Although Mussolini believed that his alliance with Nazi
Germany would permit him to expand his sphere of influence in the Balkans and
in northern and eastern Africa, World War II (1939–1945) quickly spelled the end
to Italy’s short-lived colonial empire. After some initial successes against
the British forces in Egypt, Italian forces were driven back and almost
entirely out of Libya. Only the intervention of the Afrika Korps led by German
field marshal Erwin Rommel (1891–1944) prevented the annihilation of the
remaining Italian forces. As the British were subsequently trying to slow the
dramatic advance of Rommel’s forces, and then
building up their own forces at El Alamein, Egypt,
to turn the tide against him, other British and commonwealth forces undertook a
much less extensive and less publicized, but nonetheless arduous and equally
successful, effort to expel the Italians from the Horn of Africa. By the middle
of 1943, the Italians and Germans had been driven out of Africa.
After the war, Ethiopia regained its independence. Eritrea
was made an autonomous state in federation with Ethiopia. Later Ethiopian
attempts to eliminate Eritrean autonomy led to a thirty-year war and ultimately
complete Eritrean independence.
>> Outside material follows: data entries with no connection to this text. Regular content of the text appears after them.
(* ===== verification/SecretsCtl.v ===== *)
(** * The controllers of the operator's access to TLS Secrets
      (internal/controller/gateway_secrets_controller.go)

    Which namespaces the Gateways of our classes may take certificates from; the
    controller that points [Access] at them; and the controller that binds the
    role to read Secrets in them, and in no other. The cluster the second runs in
    is modelled too: its RoleBindings, and what the API server answers. *)
From S2P Require Import Prelude GatewayAPI Samples Effects Helpers Access Refs Routes Envoy Listeners Hosts Model API GatewayLoad GatewayStatus EnvoyDeploy GatewayCtl RouteCtl ClassCtl.

(** ** rbacv1 *)

Record RoleRef := { rr_APIGroup : string; rr_Kind : string; rr_Name : string }.
Record Subject := { su_APIGroup : string; su_Kind : string; su_Name : string; su_Namespace : string }.

Record RoleBinding := {
  rb_ObjectMeta : ObjectMeta;
  rb_Subjects : list Subject;
  rb_RoleRef : RoleRef;
}.

(** The metadata of the ClusterRole bound. *)
Record ClusterRole := { cr_Name : string; cr_UID : string }.

#[export] Instance RoleRef_eq_dec : EqDecision RoleRef.
Proof. solve_decision. Defined.
#[export] Instance Subject_eq_dec : EqDecision Subject.
Proof. solve_decision. Defined.

Definition rb_key (b : RoleBinding) : NamespacedName :=
  {| nn_Namespace := om_Namespace (rb_ObjectMeta b); nn_Name := om_Name (rb_ObjectMeta b) |}.

Definition SecretAccessLabel := "cloudflare.unmango.dev/gateway-tls-secrets".

(** ** Requests *)

Inductive SecretsE : Type → Type :=
  | SecretReads (R : Type) (e : LoadE R) : SecretsE R
  | SecretLists (R : Type) (e : ListE R) : SecretsE R
  | SetAccessNamespaces (want : gset string) : SecretsE (option Err)
  | ListBindings (role : string) : SecretsE (list RoleBinding + Err)
  | GetBinding (key : NamespacedName) : SecretsE (RoleBinding + Err)
  | CreateBinding (b : RoleBinding) : SecretsE (option Err)
  | UpdateBinding (b : RoleBinding) : SecretsE (option Err)
  | DeleteBinding (b : RoleBinding) : SecretsE (option Err).

(** ** Namespaces *)

Definition grantsOnly (grants : list ReferenceGrant) : References :=
  {| Namespaces := ∅; Grants := grants; Services := ∅; Endpoints := ∅; Secrets := ∅; Unreadable := ∅; WarpRouting := false |}.

Definition ourClassNames (classes : list GatewayClass) : gset string :=
  list_to_set (gc_Name <$> List.filter (λ class, str_eqb (gc_ControllerName class) ControllerName) classes).

(** The loop over the Gateways. *)
Definition gatewayNamespaces (refs : References) (ours : gset string) (namespaces : gset string) (gw : Gateway) : gset string :=
  if negb (bool_decide (gw_GatewayClassName gw ∈ ours)) || bool_decide (is_Some (om_DeletionTimestamp (gw_ObjectMeta gw)))
  then namespaces
  else namespaces ∪ CertificateNamespaces gw refs.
After being administered by
the United Nations, Libya became an independent
kingdom in 1951 and then ostensibly a republic in 1969. In the last three
decades of the twentieth century, it became a ‘‘rogue state’’ under the
leadership of Mu‘ammar Gadhafi (b. 1942). In 1949 Italian Somaliland was named
a UN trust territory, but alone among Italy’s colonies, it was placed again
under Italian administration.
In 1960 it was granted independence and almost
immediately merged with the former British Somaliland to form the independent
nation of Somalia.
Although Italy never established colonies in the Americas,
large-scale emigration from Italy, and especially from southern Italy and
Sicily, in the late nineteenth and early twentieth centuries created sizable
and significant Italian populations in both North and South America, in particular
within the United States and Argentina.
Ironically, it has become clear that Italian
cultural influences will endure in the Americas much longer than in the former
colonies of the Italian Empire in Africa.